What are the Elements of a Successful Employee Wellness Program?
A well knitted wellness program offers smoking cessation sessions, weight loss tips and activities, stress management sessions like yoga and meditation, access to the organization’s gym or discounts on premium gym memberships, company-sponsored sports activities, preventive health screenings and vaccinations. It also includes informative sessions on improving posture at work, cancer prevention, diabetes regulation, managing hypertension, and so on.
While designing an employee wellness program, it is really important for the HR manager to focus on following important points:
- Creating Awareness - Rather than just getting health sessions arranged for employees, it is more important to provide a platform to the employees so that they can get curious about their health, their behavior, their environment. This can only happen by providing access to a self managed online/offline health library, where employees can gather needed information and resolve some of their health queries.
- Chronic lifestyle diseases are preventable, so identify risk factors early to prevent them - Illnesses including heart disease, stroke, cancer and obesity are preventable by lifestyle management. Behaviors cannot change overnight. It starts with awareness and education. If an employee is made aware of the risk factors based on a self-risk assessment of their current health and lifestyle, that would make them more receptive and engaged in managing their health and taking preventive action.
- Employee wellness program be interactive to increase engagement - These programs need to be designed to follow the best practices to improve engagement – these include interactive tools and calculators, ongoing news and updates on topics directly relevant to the employees, quizzes to test knowledge, tools to set goals and reminders and ask questions and get answers from experts.
- Minimize Information Overload - One of the major barriers to creating a wellness environment in the organization is lack of reliable information on health issues. Now-a-days people read too much conflicting information online with no easy way to determine the best course of action. The solution is a curated feed of news and updates that are relevant to the employee’s specific health condition or interest. This minimizes noise and information overload.
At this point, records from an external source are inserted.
(** C20. Stale leaders are fenced: after any operations of any nodes without
    a step-down, in which no election writes the lease when another has
    written it since it read it, the token on the lease is no smaller, it is
    greater when the leader has changed, and as long as the new lease is live
    an acquire that carries the old token, or an older one, is refused and
    changes nothing. *)
Theorem stale_leader_fenced s s' a k m :
  1 <= k -> k + Z.of_nat m < 2 ^ 53 -> leads s a k -> nsteps fence_step m s s' ->
  exists b k', leads s' b k' /\ k <= k' /\ (b <> a -> k < k' /\
    forall n key ttl opt tl now j, b <> EmptyString -> truthy key = true -> live (readJsonSync (lease s')) tl = true ->
      1 <= j <= k -> finite_or opt (fencingToken n) = of_Z j ->
      exists n', acquireOrderLock n s' key ttl opt tl now = (n', s', StaleToken (of_Z j) (VInt k'))).
Proof.
  intros Hk Hmax Hl Hs. destruct (fence_steps m s s' a k Hk Hmax Hl Hs) as (b & k' & Hl' & Hle & Hne).
  exists b, k'. split_and!; [done|lia|]. intros Hba. specialize (Hne Hba). split; [done|].
  intros n key ttl opt tl now j Hb Hkey Hlive Hj Htok. unfold Cluster.acquireOrderLock, Cluster.acquire_begin.
  rewrite Hkey, Htok. cbn [negb]. destruct Hl' as [Hid Htk].
  assert (Hg : exists n', getLeader n s' tl = (n', Some (readJsonSync (lease s')))).
  { unfold getLeader. rewrite Hlive. assert (Ht : truthy (readJsonSync (lease s')) = true) by (by destruct (readJsonSync _)).
    rewrite Ht, Hid. assert (Hbt : truthy (VStr b) = true) by (by destruct b). rewrite Hbt. cbn [andb negb].
    rewrite Htk. unfold VInt. destruct (_ && _); by eexists. }
  destruct Hg as [n' ->]. rewrite Htk. unfold VInt at 1.
  assert (Hex : exact_int j /\ exact_int k') by (unfold exact_int; lia). destruct Hex as [Hexj Hexk].
  rewrite (proj1 (of_Z_key k' Hexk)). destruct (of_Z_compare 0 j) as (-> & _); [unfold exact_int; lia|done|].
  destruct (of_Z_compare j k' Hexj Hexk) as (-> & _). rewrite !(proj2 (Z.ltb_lt _ _)) by lia. cbn [andb].
  by exists n'.
Qed.

(** *** The elected node *)

Definition int_priority (x : val) : Prop := exists p, prop x "priority" = VInt p /\ - 2 ^ 51 < p < 2 ^ 51.

Definition priority_le (a b : val) : Prop :=
  nle (to_number (prop a "priority")) (to_number (prop b "priority")) = true.

Lemma node_after_priority a b : int_priority a -> int_priority b ->
  if node_after localeCompare a b then priority_le a b else priority_le b a.
Proof.
  intros (p & Hp & Hpb) (q & Hq & Hqb). unfold node_after, priority_le. rewrite Hp, Hq. cbn [VInt to_number].
  assert (Hxp : exact_int p) by (unfold exact_int; lia). assert (Hxq : exact_int q) by (unfold exact_int; lia).
  assert (Hxd : exact_int (q - p)) by (unfold exact_int; lia).
  rewrite of_Z_sub by done. change (VNum (of_Z (q - p))) with (VInt (q - p)). rewrite truthy_VInt by done.
  destruct (of_Z_compare p q Hxp Hxq) as (_ & _ & Hpq), (of_Z_compare q p Hxq Hxp) as (_ & _ & Hqp).
  destruct (of_Z_compare 0 (q - p)) as (H0 & _); [unfold exact_int; lia|done|].
  destruct (Z.eqb_spec (q - p) 0) as [E|E]; cbn [negb].
  - rewrite Hpq, Hqp. destruct (0 <? localeCompare _ _); apply Z.leb_le; lia.
  - rewrite H0. destruct (Z.ltb_spec 0 (q - p)); [rewrite Hpq|rewrite Hqp]; apply Z.leb_le; lia.
Qed.

Lemma nodes_sorted n s now : Forall int_priority (getClusterNodes localeCompare n s now) ->
  StronglySorted (fun a b => priority_le b a) (getClusterNodes localeCompare n s now).
Proof.
  unfold getClusterNodes. intros HP. rewrite js_sort_perm in HP. apply (js_sort_by _ int_priority); [|  |done].
  - intros x y Hx Hy. by apply node_after_priority.
  - unfold priority_le. intros x y z Hyx Hzy. by eapply nle_trans.
Qed.

(** Who may be elected: a node that wins an election has a priority no
    lower than that of every healthy node it sees, the node whose lease
    expired excepted, provided its own heartbeat shows its own priority. *)
Theorem elected_top_priority n force c s :
  let all := getClusterNodes localeCompare n s (t_nodes c) in
  let '(n', _, r) := evaluateElection n force c s in
  Forall int_priority all ->
  Forall (fun x => is_str (prop x "node_id") (nodeId n) = true -> prop x "priority" = VNum (priority n)) all ->
  e_elected r = true ->
  Forall (fun x => nle (to_number (prop x "priority")) (priority n) = true) (aliveNodes n (readJsonSync (lease s)) all).
Proof.
  cbv zeta. unfold Cluster.evaluateElection, election_on.
  assert (Hn : let n' := (getLeader n s (t_leader c)).1 in nodeId n' = nodeId n /\ priority n' = priority n /\
      heartbeatTtlMs n' = heartbeatTtlMs n).
  { cbv zeta. unfold getLeader. by split_ifs; try case_match; split_ifs. }
  destruct (getLeader n s (t_leader c)) as [n' [l|]]; [by destruct (is_str _ _)|]. cbn [fst] in Hn.
  destruct Hn as (Hid & Hprio & Httl). destruct (_ && _); [done|].
  assert (Hall : getClusterNodes localeCompare n' s (t_nodes c) = getClusterNodes localeCompare n s (t_nodes c))
    by (unfold getClusterNodes, ages; by rewrite Httl).
  assert (Halive : forall e k, aliveNodes n' e k = aliveNodes n e k) by (intros; unfold aliveNodes; by rewrite Hid).
  rewrite Hall, Halive, Hprio, Hid. set (all := getClusterNodes localeCompare n s (t_nodes c)).
  set (alive := aliveNodes n (readJsonSync (lease s)) all).
  destruct alive as [|top rest] eqn:Ea; [by destruct (_ || _)|]. intros.
  destruct (is_str (prop top "node_id") (nodeId n) || nle (to_number (js_or (prop top "priority") (VInt 0))) (priority n)) eqn:Ewin;
    [|done]. intros Hint Hown _.
  assert (Hsub : forall x, x ∈ top :: rest -> x ∈ all).
  { intros x Hx. rewrite <- Ea in Hx. apply list_elem_of_In, List.filter_In in Hx as [Hx _]. by apply list_elem_of_In. }
  assert (Htop : nle (to_number (prop top "priority")) (priority n) = true).
  { assert (Hin : top ∈ all) by (apply Hsub; by left). rewrite Forall_forall in Hint, Hown.
    destruct (Hint top Hin) as (p & Hp & Hpb). assert (Hxp : exact_int p) by (unfold exact_int; lia).
    apply orb_true_iff in Ewin as [E|E].
    - specialize (Hown top Hin E). rewrite Hp in Hown. unfold VInt in Hown. injection Hown as Hown. rewrite Hp, <- Hown.
      apply nle_refl, is_finite_not_nan. by apply of_Z_key.
    - unfold js_or in E. rewrite Hp, truthy_VInt in E by done. rewrite Hp.
      destruct (Z.eqb_spec p 0) as [E0|_]; [rewrite E0|]; exact E. }
  constructor; [done|]. pose proof (nodes_sorted n s (t_nodes c) Hint) as Hs. fold all in Hs.
  apply Forall_forall. intros x Hx. eapply nle_trans; [|exact Htop].
  assert (Hss : StronglySorted (fun a b => priority_le b a) (top :: rest)).
  { rewrite <- Ea. by apply strongly_sorted_filter. }
  inversion Hss as [|? ? _ Hr]; subst. rewrite Forall_forall in Hr. by apply Hr.
Qed.
End ClusterProps.

(** ** Witnesses *)

Definition demo_hash (s : string) : string := s.
Definition demo_locale (a b : string) : Z := if (a =? b)%string then 0 else if String.ltb a b then -1 else 1.

Definition demo_node (id : string) (p ttl : Z) : Node :=
  {| nodeId := id; priority := of_Z p; leaseTtlMs := ttl; heartbeatTtlMs := 15000; allowAutoElect := true;
     peers := []; role := "follower"; fencingToken := of_Z 0; hostname := "h"; pid := 1 |}.

Definition node_a : Node := Eval vm_compute in demo_node "node-a" 100 50.
Definition node_b : Node := Eval vm_compute in demo_node "node-b" 50 500.

Definition at_time (t : Z) : Clocks := {| t_now := t; t_leader := t; t_nodes := t; t_beat := t |}.

(** [node_a] elected at 1000, then holding a lock taken at 1010. *)
Definition demo_e1 : Node * Store * Election := Eval vm_compute in evaluateElection demo_locale node_a false (at_time 1000) empty_store.
Definition leader_a : Node := Eval vm_compute in demo_e1.1.1.
Definition demo_s1 : Store := Eval vm_compute in demo_e1.1.2.
Definition demo_key : val := VStr "order:1".
Definition demo_s2 : Store :=
  Eval vm_compute in (acquireOrderLock demo_hash leader_a demo_s1 demo_key 60000 VUndef 1010 1010).1.2.
(** [node_b] elected at 2000, when the lease of [node_a] has expired. *)
Definition demo_e3 : Node * Store * Election := Eval vm_compute in evaluateElection demo_locale node_b false (at_time 2000) demo_s2.
Definition demo_s3 : Store := Eval vm_compute in demo_e3.1.2.
Definition demo_lock : val := Eval vm_compute in readJsonSync (map_get (order_locks demo_s2) (getOrderLockPath demo_hash demo_key)).
Definition demo_lease : val := Eval vm_compute in readJsonSync (lease demo_s1).

(** Before [node_a] wrote its lock, [node_c] had seen that there was none and
    waits to create it; it comes to write after the election of [node_b]. *)
Definition node_c : Node := Eval vm_compute in demo_node "node-c" 200 500.
Definition waiting : option (Node * Pending) :=
  match acquire_begin demo_hash node_c demo_s1 demo_key 60000 VUndef 1005 1005 with (n, inr p) => Some (n, p) | _ => None end.
Definition waiting_c : Node * Pending := Eval vm_compute in default (node_c, {| p_path := ""; p_now := 0; p_expires := 0; p_data := VNull; p_token := NaN; p_create := false |}) waiting.

Lemma order_lock_exclusive_witness :
  map_get (order_locks (acquire_commit waiting_c.1 demo_s3 waiting_c.2).1) (getOrderLockPath demo_hash demo_key) = Some (Holds demo_lock) /\
  exists n' o, acquireOrderLock demo_hash node_b (acquire_commit waiting_c.1 demo_s3 waiting_c.2).1 demo_key 60000 VUndef 2100 2100 =
    (n', (acquire_commit waiting_c.1 demo_s3 waiting_c.2).1, o) /\ forall x y z, o <> Acquired x y z.
Proof.
  assert (Ho : owned "owner_node" "node-a" 61010 demo_lock) by (split_and!; [vm_compute; reflexivity|vm_compute; reflexivity|lia|lia]).
  assert (Hf : map_get (order_locks demo_s2) (getOrderLockPath demo_hash demo_key) = Some (Holds demo_lock)) by (vm_compute; reflexivity).
  assert (Hs : rtc (other_step demo_hash demo_locale false "node-a" 61010) (demo_s2, [waiting_c]) ((acquire_commit waiting_c.1 demo_s3 waiting_c.2).1, [])).
  { eapply rtc_l.
    - assert (E : demo_s3 = (election_on demo_locale node_b false (at_time 2000) demo_s2 demo_s2).1.2) by (vm_compute; reflexivity).
      instantiate (1 := (demo_s3, [waiting_c])). rewrite E. apply other_elect; [discriminate| |discriminate]. unfold before, exact_int. cbn. lia.
    - apply rtc_once. apply (other_commit demo_hash demo_locale false "node-a" 61010 demo_s3 [] waiting_c.1 waiting_c.2 []); [discriminate|].
      unfold before, exact_int. cbn. lia. }
  assert (Hw : no_takeover (getOrderLockPath demo_hash demo_key) [waiting_c]).
  { intros n p Hin _. apply list_elem_of_singleton in Hin. injection Hin as -> ->. reflexivity. }
  destruct (proj1 (order_lock_exclusive demo_hash demo_locale "node-a" 61010 _ demo_lock demo_s2 [waiting_c] _ [] Ho Hf Hs) Hw) as (H1 & _ & H2).
  split; [exact H1|]. refine (H2 node_b demo_key 60000 VUndef 2100 2100 _ eq_refl _); [discriminate|]. unfold before, exact_int. lia.
Defined.

Lemma lease_exclusive_witness : isLeader node_b demo_s1 1040 = false /\ isLeader node_a demo_s1 1040 = true.
Proof.
  assert (Ho : owned "leader_id" "node-a" 1050 demo_lease) by (split_and!; [vm_compute; reflexivity|vm_compute; reflexivity|lia|lia]).
  assert (Hl : lease demo_s1 = Some (Holds demo_lease)) by (vm_compute; reflexivity).
  assert (Hb : before 1050 1040) by (unfold before, exact_int; lia).
  destruct (lease_exclusive demo_hash demo_locale "node-a" 1050 demo_lease demo_s1 [] demo_s1 [] ltac:(discriminate) Ho Hl (rtc_refl _ _)) as [_ H].
  split; [exact (proj1 (H node_b 1040 Hb))|exact (proj1 (H node_a 1040 Hb))].
Defined.

Lemma stale_leader_fenced_witness :
  exists n', acquireOrderLock demo_hash node_a demo_s3 demo_key 60000 (VInt 1) 2100 2100 = (n', demo_s3, StaleToken (of_Z 1) (VInt 2)).
Proof.
  assert (Hl : leads demo_s2 "node-a" 1) by (split; vm_compute; reflexivity).
  assert (Hl3 : leads demo_s3 "node-b" 2) by (split; vm_compute; reflexivity).
  assert (Hs : nsteps (fence_step demo_hash demo_locale) 1 demo_s2 demo_s3).
  { apply nsteps_once. assert (E : demo_s3 = (election_on demo_locale node_b false (at_time 2000) demo_s2 demo_s2).1.2) by (vm_compute; reflexivity).
    rewrite E. by apply fence_elect. }
  destruct (stale_leader_fenced demo_hash demo_locale demo_s2 demo_s3 "node-a" 1 1 ltac:(lia) ltac:(cbn; lia) Hl Hs)
    as (b & k' & Hlead & _ & Hb). destruct Hlead as [Hid Htok], Hl3 as [Hid3 Htok3]. rewrite Hid3 in Hid. rewrite Htok3 in Htok.
  assert (Eb : b = "node-b"%string) by congruence. subst b. rewrite Htok. apply (proj2 (Hb ltac:(discriminate))).
  - discriminate.
  - reflexivity.
  - vm_compute. reflexivity.
  - lia.
  - vm_compute. reflexivity.
Defined.

Definition demo_nodes3 : list val := Eval vm_compute in getClusterNodes demo_locale node_c demo_s3 3000.
Definition demo_e4 : Node * Store * Election := Eval vm_compute in evaluateElection demo_locale node_c false (at_time 3000) demo_s3.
- Incorporating health risk assessment - Health assessments done by asking questions about an employee’s behavior, physical activity status, diet preferences and stress management techniques coupled with biometric screenings of blood pressure, cholesterol, height/weight, blood glucose levels, provide an awareness to employees, as well as the employer on where they stand and which direction they need to drive their focus.
- Leadership involvement - A successful employee wellness program begins with commitment from the organization’s leaders.
A successful Employee Wellness program often consists of a Corporate Wellness Portal that provides an online, interactive platform where employees can register and login to do a self-risk assessment, get informed about risk factors, get news and updates relevant to their health, create an action plan, set goals and actively engage in managing their own health.